You may have other shoulder problems in addition to a rotator cuff tear, such as biceps tendon tears, osteoarthritis, bone spurs, or other soft tissue tears. During the operation, your surgeon may be able to take care of these problems, as well.

The advances in arthroscopy has made the treatment of rotator cuff tears more effective and the outcomes have been very reliable. The arthroscopic (key hole) procedure (repair) gives excellent results in most cases of rotator cuff tears and the other advantage of doing it arthroscopically is less post operative pain and quicker rehabilitation. The goal of the operation is to repair the torn muscle to the part of the bone from which it has become detached.

What is arthroscopy?

Arthroscopy literally means visualization of the joint. It is commonly known as key hole surgery. In this procedure the surgeon uses 4-5 very small incisions (holes) around the shoulder. One of the holes can be used to visualize the joint using a camera. Through the other holes, the surgeon uses pencil thin instruments by which the repair will be accomplished.




What are the advantages of arthroscopic procedure?

An arthroscopic procedure is usually performed as a day care procedure. It involves very small incisions, and hence very less scarring. It is less painful and hence you may expect quicker recovery.


What exactly happens during surgery?

The torn cuff is initially visualized and assessed with the camera(arthroscope). Repair is then performed using small screws (anchors), to which threads are attached. Repair involves reattaching the torn tendon to the bone.


What happens after the operation?

Following the operation, You will rest your arm in a sling. After surgery do not attempt to lift or rotate the arm. It is important to sit out of bed and walk around as soon as you are comfortable and able.

The next day you will commence the exercise program under the supervision of a physiotherapist. The rotator cuff muscle takes 6 weeks to heal to the bone. If the muscles do contract in the first 6 weeks the repair may be torn apart. Exercises are started early to avoid stiffness of the shoulder following the operation. It is normal for the exercises to cause some discomfort.

On the day after surgery you will be discharged from hospital. In the immediate postoperative period you will experience pain about the shoulder. There will also be significant pain at night as a result of the surgery. On discharge from hospital you will be given pain killers as well as tablets to help you sleep at night.

You will then need to start a physiotherapy programme, which will continue for the next few months. It will involve exercises to improve the mobility and strength of the shoulder. Heavy lifting or overhead activity is not allowed for 6 to 9 months. Full function is allowed at 6 to 9 months providing there has been an adequate return of power.

Physiotherapy will take at least 6 months to achieve a full or near full return of function.

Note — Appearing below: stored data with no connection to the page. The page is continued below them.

(** A call of [ungroup] whose target is in range and whose [split] has no
    negative entry: the product is checked, and then the array is returned
    unless no axis would be left. *)
Lemma ungroup_in_range T (t : Z) (split : list Z) :
  Forall (fun d => 0 <= d) (shape T) ->
  Forall (fun d => 0 <= d) split ->
  axis_index (ndim T) (normalize (ndim T) t) ->
  ungroup T t split =
  if axis_size T (normalize (ndim T) t) =? prod split then
    match slice_to (shape T) (normalize (ndim T) t) ++ split
          ++ slice_from (shape T) (normalize (ndim T) t + 1) with
    | [] => Raise TypeError
    | _ :: _ =>
        Ok (mk_ndarray
              (slice_to (shape T) (normalize (ndim T) t) ++ split
               ++ slice_from (shape T) (normalize (ndim T) t + 1))
              (flat T))
    end
  else
    Raise (ValueError
             (msg_ungroup_prod (axis_size T (normalize (ndim T) t)) split)).
Proof.
  destruct T as [sh data]. unfold axis_size. cbn [shape flat].
  intros Hnn Hsplit (H0 & Hlt).
  remember (normalize (ndim (mk_ndarray sh data)) t) as nt eqn:Hnt.
  destruct (shape_split_axis sh nt) as (Hsh & Hl1);
    [unfold ndim in Hlt; cbn [shape] in Hlt; lia|].
  remember (slice_to sh nt) as pre.
  remember (sh !!! Z.to_nat nt) as x.
  remember (slice_from sh (nt + 1)) as post.
  pose proof (ungroup_app pre x post split data t) as U.
  rewrite <- Hsh in U. apply U; [done|done|lia].
Qed.

(** The same when an axis is left: the array has two axes or more, or
    [split] is not empty. *)
Lemma ungroup_in_range_nonempty T (t : Z) (split : list Z) :
  Forall (fun d => 0 <= d) (shape T) ->
  Forall (fun d => 0 <= d) split ->
  axis_index (ndim T) (normalize (ndim T) t) ->
  1 <= ndim T - 1 + Z.of_nat (length split) ->
  ungroup T t split =
  if axis_size T (normalize (ndim T) t) =? prod split then
    Ok (mk_ndarray
          (slice_to (shape T) (normalize (ndim T) t) ++ split
           ++ slice_from (shape T) (normalize (ndim T) t + 1))
          (flat T))
  else
    Raise (ValueError
             (msg_ungroup_prod (axis_size T (normalize (ndim T) t)) split)).
Proof.
  intros Hnn Hsplit Hin Hlen. rewrite ungroup_in_range by done.
  destruct Hin as [H0 Hlt]. unfold ndim in *.
  remember (normalize (Z.of_nat (length (shape T))) t) as nt eqn:Hnt.
  pose proof (ungroup_args_length (shape T) split nt) as Hl.
  destruct (slice_to (shape T) nt ++ split ++ slice_from (shape T) (nt + 1));
    [cbn [length] in Hl; lia|done].
Qed.

(** [ungroup] raises the target error, the product error, the TypeError
    of the call without arguments, a [reshape] error, or nothing. *)
Lemma ungroup_raises T (t : Z) (split : list Z) (x : exn) :
  ungroup T t split = Raise x ->
  (x = InvalidAxisIndex /\ ~ axis_index (ndim T) (normalize (ndim T) t)) \/
  (x = ShapeMismatch (axis_size T (normalize (ndim T) t)) split /\
   axis_index (ndim T) (normalize (ndim T) t) /\
   prod split <> axis_size T (normalize (ndim T) t)) \/
  (axis_index (ndim T) (normalize (ndim T) t) /\
   prod split = axis_size T (normalize (ndim T) t) /\
   (x = TypeError \/
    exists m, x = ValueError m /\
      (m = msg_reshape_unknown \/ exists s d, m = msg_reshape_size s d))).
Proof.
  unfold ungroup.
  pose proof (ungroup_check_spec (ndim T) (normalize (ndim T) t)) as [Hc1 Hc2].
  destruct (negb _) eqn:E.
  { intros [= <-]. left. split; [done|]. by apply Hc1. }
  assert (Hin : axis_index (ndim T) (normalize (ndim T) t)).
  { destruct (decide (axis_index (ndim T) (normalize (ndim T) t)))
      as [|Hn]; [done|]. by specialize (Hc2 Hn). }
  destruct (Z.eqb_spec (axis_size T (normalize (ndim T) t)) (prod split))
    as [Heq|Hneq]; cbn [negb].
  - intros H. right. right. split_and!; [done|done|].
    apply reshape_call_raises in H as [[-> _] | [-> | ->]]; eauto 7.
  - intros [= <-]. right. left. split_and!; [done|done|congruence].
Qed.
End OnArrays.

(** ** The concrete inputs are well formed *)

Ltac concrete_wf := split; [repeat constructor; lia | reflexivity].

Lemma wf_arange_24 : wf_ndarray arange_24.
Proof. concrete_wf. Qed.

Lemma wf_arange_6_4 : wf_ndarray arange_6_4.
Proof. concrete_wf. Qed.

Lemma wf_arange_1_3 : wf_ndarray arange_1_3.
Proof. concrete_wf. Qed.

Lemma wf_arange_2_12 : wf_ndarray arange_2_12.
Proof. concrete_wf. Qed.

Lemma wf_arange_2_3_4 : wf_ndarray arange_2_3_4.
Proof. concrete_wf. Qed.

Lemma wf_arange_4 : wf_ndarray arange_4.
Proof. concrete_wf. Qed.

Lemma wf_single_7 : wf_ndarray single_7.
Proof. concrete_wf. Qed.

Lemma wf_zeros_0_3 : wf_ndarray zeros_0_3.
Proof. concrete_wf. Qed.

Lemma wf_zeros_3_0 : wf_ndarray zeros_3_0.
Proof. concrete_wf. Qed.

(** The scenario of the specification: [group] of a [(2, 3, 4)] array over
    [1, 3) has shape [(2, 12)], and [ungroup] with [(3, 4)] restores it. *)
Example group_2_3_4 : group arange_2_3_4 1 3 = Ok arange_2_12.
Proof. reflexivity. Qed.

Example ungroup_2_12 : ungroup arange_2_12 1 [3; 4] = Ok arange_2_3_4.
Proof. reflexivity. Qed.

(** An axis of size zero inside the merged range is merged like any other. *)
Example group_zero_inside :
  group zeros_3_0 1 2 = Ok zeros_3_0 /\
  group zeros_3_0 0 2 = Ok (mk_ndarray [0] []).
Proof. split; reflexivity. Qed.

It is not uncommon for complete pain relief to require at least 6 to 9 months of rehabilitation following surgery.

What is the outcome after a rotator cuff repair?

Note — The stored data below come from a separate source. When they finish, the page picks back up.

(** * BLHeli32GKE: commutation, governor and housekeeping core

    A shallow embedding of the C transliteration of BLHeli kept in
    [src/BLHeli32GKE.c], for the build the file selects itself:
    [MODE == MULTI_MODE], [DAMPED_MODE_ENABLE] and
    [HIGH_DRIVER_PRECHG_TIME] not set.

    The firmware keeps its whole state in global [int32] variables, a
    flag struct [F], the parameter struct [P], the function pointer
    [DPTR] and the pins of the power stage.  The model keeps the same
    shape: a store indexed by the variable names, a store of flags, a
    store of parameters, and the sequence of commands sent to the
    ESC-specific pin macros. *)

From Stdlib Require Import ZArith List Bool Lia.
Import ListNotations.
Local Open Scope Z_scope.

(** ** Machine integers *)

(** [int32] arithmetic, with the two's complement wrap written out. *)
Definition wrap32 (z : Z) : Z := (z + 2 ^ 31) mod 2 ^ 32 - 2 ^ 31.

(** C truth value of a comparison. *)
Definition Zbool (b : bool) : Z := if b then 1 else 0.

(** C test of an integer used as a condition. *)
Definition truthy (z : Z) : bool := negb (z =? 0).

(** ** Global variables *)

(** The [int32] globals the modelled routines touch. *)
Inductive var : Set :=
| Temp1 | Temp3 | Temp7 | Temp8 | A | TL1
| Requested_Pwm | Governor_Req_Pwm | Current_Pwm | Current_Pwm_Limited
| runState
| Startup_Rot_Cnt | Startup_Ok_Cnt | Demag_Detected_Metric
| Comm_Period4x | Comm_Phase | Comparator_Read_Cnt
| Gov_Target | Gov_Integral | Gov_Integral_X | Gov_Proportional | Gov_Active
| Wt_Comm
| New_Rcp | Rcp_Stop_Cnt | Rcp_Timeout_Cnt | Auto_Bailout_Armed
| Pwm_Limit | Pwm_Limit_Spoolup | Pwm_Limit_Low_Rpm | Pwm_Spoolup_Beg
| Pwm_Motor_Idle
| Spoolup_Limit_Cnt | Spoolup_Limit_Skip.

The majority of patients report improved shoulder strength and less pain after surgery for a torn rotator cuff.

Factors that may decrease the likelihood of a satisfactory result include:

    • Poor tendon/tissue quality
    • Large or massive tears
    • Poor patient compliance with rehabilitation and restrictions after surgery
    • Smoking

What are the complications of rotator cuff repairs:

Complications during/ after an arthroscopic repair are rare. The surgery does not involve large incisions and blood loss. The chance of infection is rare. very small percentage of patients may experience complications like stiffness and re-tear.